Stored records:

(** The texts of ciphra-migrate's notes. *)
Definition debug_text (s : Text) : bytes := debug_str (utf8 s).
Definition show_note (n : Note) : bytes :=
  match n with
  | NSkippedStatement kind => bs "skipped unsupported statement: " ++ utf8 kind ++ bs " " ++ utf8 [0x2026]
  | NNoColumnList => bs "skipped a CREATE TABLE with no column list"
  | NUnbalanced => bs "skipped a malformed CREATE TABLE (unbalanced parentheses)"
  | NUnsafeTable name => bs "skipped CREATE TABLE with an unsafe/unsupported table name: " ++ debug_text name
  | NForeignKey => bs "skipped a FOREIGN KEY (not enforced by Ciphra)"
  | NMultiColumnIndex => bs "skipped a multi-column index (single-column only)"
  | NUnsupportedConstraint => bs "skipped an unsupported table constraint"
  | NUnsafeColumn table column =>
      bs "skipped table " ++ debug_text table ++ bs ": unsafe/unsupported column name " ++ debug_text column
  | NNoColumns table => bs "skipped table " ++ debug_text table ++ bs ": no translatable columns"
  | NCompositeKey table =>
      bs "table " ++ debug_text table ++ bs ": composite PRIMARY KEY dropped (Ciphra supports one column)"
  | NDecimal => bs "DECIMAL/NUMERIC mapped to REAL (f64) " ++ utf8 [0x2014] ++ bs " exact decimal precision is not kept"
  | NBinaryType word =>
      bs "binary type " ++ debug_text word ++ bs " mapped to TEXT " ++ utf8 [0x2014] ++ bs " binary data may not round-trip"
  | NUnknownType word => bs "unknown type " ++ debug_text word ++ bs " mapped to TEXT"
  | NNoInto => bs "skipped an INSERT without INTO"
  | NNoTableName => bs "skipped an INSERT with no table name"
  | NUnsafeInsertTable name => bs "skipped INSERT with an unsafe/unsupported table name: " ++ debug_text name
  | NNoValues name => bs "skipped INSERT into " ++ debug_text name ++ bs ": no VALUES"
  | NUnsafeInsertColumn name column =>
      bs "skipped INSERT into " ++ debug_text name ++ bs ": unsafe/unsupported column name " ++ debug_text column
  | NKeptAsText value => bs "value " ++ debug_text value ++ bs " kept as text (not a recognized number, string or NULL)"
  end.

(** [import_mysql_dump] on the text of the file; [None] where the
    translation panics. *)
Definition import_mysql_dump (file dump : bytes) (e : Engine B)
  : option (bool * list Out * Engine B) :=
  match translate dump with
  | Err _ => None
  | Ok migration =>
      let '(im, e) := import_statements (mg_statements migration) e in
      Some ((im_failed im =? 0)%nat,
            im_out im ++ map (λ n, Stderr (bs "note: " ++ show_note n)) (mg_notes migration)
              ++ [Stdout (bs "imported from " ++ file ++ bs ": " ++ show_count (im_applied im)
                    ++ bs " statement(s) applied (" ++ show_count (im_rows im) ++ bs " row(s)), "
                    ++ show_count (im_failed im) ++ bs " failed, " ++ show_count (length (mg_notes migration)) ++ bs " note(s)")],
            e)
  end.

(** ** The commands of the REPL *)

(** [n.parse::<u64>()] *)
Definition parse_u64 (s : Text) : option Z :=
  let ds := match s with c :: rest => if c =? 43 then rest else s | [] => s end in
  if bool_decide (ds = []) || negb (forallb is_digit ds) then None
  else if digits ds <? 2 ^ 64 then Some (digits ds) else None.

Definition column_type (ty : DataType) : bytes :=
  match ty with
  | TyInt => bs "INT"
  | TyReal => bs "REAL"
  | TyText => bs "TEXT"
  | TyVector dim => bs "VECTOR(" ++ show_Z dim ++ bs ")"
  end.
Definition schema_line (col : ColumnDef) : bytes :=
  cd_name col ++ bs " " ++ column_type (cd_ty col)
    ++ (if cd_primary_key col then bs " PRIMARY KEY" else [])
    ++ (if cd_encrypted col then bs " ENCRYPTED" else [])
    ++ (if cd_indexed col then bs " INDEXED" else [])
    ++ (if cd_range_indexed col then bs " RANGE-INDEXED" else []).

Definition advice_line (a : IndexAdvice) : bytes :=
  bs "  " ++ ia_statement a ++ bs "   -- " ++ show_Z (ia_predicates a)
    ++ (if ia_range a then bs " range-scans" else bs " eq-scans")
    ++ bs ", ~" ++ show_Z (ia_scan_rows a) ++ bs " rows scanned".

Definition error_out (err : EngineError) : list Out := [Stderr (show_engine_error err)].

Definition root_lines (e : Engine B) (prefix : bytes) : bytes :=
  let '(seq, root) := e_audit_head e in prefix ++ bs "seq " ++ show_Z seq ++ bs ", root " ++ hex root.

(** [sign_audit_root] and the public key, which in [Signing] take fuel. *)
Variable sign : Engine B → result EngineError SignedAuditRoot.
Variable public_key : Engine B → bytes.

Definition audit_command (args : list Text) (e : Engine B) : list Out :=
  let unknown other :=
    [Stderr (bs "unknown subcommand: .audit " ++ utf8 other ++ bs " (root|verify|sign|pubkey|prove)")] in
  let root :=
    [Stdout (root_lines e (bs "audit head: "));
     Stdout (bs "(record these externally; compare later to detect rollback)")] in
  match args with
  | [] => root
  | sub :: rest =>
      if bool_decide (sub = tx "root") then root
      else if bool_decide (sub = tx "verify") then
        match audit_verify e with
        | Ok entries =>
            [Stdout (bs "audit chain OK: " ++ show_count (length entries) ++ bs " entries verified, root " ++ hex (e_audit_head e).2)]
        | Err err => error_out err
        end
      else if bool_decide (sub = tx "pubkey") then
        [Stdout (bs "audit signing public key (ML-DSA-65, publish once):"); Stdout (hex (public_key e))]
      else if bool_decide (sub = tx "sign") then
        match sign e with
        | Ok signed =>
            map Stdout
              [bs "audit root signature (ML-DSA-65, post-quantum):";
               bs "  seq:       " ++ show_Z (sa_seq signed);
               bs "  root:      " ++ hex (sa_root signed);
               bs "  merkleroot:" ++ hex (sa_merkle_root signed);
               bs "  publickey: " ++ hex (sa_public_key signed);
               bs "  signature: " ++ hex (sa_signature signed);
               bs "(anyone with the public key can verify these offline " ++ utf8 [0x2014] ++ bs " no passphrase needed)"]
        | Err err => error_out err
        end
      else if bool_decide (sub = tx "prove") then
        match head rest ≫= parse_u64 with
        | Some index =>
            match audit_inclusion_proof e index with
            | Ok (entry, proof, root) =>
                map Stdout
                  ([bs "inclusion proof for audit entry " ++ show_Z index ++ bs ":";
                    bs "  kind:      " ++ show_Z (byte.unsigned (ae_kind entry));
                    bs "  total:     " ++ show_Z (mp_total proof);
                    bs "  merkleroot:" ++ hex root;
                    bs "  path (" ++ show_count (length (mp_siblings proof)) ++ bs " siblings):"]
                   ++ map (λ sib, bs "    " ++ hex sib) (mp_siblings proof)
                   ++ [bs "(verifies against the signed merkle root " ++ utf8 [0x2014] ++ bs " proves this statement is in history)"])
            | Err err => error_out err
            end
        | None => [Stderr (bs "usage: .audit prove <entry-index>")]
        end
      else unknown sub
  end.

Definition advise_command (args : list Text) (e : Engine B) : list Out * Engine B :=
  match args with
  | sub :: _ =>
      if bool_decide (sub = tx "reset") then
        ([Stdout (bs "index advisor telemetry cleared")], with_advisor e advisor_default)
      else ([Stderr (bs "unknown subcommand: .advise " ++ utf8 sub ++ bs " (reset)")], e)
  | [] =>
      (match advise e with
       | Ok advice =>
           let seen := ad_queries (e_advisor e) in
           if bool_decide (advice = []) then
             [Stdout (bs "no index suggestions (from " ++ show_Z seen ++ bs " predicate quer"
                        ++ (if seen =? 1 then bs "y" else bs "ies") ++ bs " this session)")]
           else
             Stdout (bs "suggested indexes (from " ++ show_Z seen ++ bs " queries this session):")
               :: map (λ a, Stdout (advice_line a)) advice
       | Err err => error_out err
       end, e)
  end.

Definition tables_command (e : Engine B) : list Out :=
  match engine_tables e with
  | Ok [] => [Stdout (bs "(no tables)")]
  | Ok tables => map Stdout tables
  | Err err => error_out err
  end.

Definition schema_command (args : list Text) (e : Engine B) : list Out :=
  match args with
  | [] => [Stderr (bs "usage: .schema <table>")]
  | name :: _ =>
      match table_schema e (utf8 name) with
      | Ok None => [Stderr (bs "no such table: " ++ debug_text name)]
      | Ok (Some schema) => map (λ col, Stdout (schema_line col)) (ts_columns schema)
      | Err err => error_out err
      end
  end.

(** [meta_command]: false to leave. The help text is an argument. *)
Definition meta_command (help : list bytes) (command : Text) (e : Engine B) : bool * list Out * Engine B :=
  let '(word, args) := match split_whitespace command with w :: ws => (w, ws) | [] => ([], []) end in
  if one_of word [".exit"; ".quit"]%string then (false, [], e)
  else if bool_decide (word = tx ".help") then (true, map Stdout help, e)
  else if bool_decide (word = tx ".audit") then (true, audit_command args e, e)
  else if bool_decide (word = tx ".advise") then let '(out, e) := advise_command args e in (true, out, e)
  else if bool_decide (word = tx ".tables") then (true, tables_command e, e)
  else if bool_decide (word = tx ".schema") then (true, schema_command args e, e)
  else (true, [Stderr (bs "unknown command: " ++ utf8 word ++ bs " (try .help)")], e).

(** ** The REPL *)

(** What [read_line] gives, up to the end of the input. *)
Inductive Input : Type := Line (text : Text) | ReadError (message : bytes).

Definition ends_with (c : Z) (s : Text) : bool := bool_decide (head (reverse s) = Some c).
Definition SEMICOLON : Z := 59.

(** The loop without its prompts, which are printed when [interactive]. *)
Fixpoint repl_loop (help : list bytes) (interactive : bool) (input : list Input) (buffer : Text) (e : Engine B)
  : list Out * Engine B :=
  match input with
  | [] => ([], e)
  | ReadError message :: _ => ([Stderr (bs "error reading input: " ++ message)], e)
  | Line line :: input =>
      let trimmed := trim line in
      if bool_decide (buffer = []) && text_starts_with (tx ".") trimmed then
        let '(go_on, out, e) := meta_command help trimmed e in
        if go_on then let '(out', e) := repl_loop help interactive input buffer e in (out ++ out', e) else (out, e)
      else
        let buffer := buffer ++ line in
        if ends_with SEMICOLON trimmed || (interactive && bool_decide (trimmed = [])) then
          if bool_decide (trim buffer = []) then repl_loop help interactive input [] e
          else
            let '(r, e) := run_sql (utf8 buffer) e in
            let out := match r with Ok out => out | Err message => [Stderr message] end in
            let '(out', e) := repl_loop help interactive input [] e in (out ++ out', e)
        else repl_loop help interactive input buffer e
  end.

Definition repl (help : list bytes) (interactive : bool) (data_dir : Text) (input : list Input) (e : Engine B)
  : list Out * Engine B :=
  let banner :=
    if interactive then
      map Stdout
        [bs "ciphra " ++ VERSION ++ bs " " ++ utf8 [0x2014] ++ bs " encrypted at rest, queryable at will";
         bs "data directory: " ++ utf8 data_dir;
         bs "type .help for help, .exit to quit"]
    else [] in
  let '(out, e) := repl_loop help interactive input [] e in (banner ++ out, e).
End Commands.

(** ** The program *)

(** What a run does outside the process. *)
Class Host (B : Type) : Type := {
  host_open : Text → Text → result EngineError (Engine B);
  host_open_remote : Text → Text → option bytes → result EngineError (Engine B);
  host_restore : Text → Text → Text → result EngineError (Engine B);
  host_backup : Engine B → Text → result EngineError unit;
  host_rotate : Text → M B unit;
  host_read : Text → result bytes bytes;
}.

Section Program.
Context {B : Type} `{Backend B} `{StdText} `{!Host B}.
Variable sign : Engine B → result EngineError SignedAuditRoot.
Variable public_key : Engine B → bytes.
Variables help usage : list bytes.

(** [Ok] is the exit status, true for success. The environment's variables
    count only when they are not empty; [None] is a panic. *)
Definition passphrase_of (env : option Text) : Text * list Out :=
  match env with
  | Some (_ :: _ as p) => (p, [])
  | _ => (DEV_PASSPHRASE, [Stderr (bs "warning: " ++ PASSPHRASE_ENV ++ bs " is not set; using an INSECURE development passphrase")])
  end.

- [Assigned task]: Out of the data above, set down the lines from the one with "hex (sa_root signed);" to the one with "(byte.unsigned (ae_kind entry));", both included, exactly as written and with no additions.

- [Answer to the problem]:
               bs "  root:      " ++ hex (sa_root signed);
               bs "  merkleroot:" ++ hex (sa_merkle_root signed);
               bs "  publickey: " ++ hex (sa_public_key signed);
               bs "  signature: " ++ hex (sa_signature signed);
               bs "(anyone with the public key can verify these offline " ++ utf8 [0x2014] ++ bs " no passphrase needed)"]
        | Err err => error_out err
        end
      else if bool_decide (sub = tx "prove") then
        match head rest ≫= parse_u64 with
        | Some index =>
            match audit_inclusion_proof e index with
            | Ok (entry, proof, root) =>
                map Stdout
                  ([bs "inclusion proof for audit entry " ++ show_Z index ++ bs ":";
                    bs "  kind:      " ++ show_Z (byte.unsigned (ae_kind entry));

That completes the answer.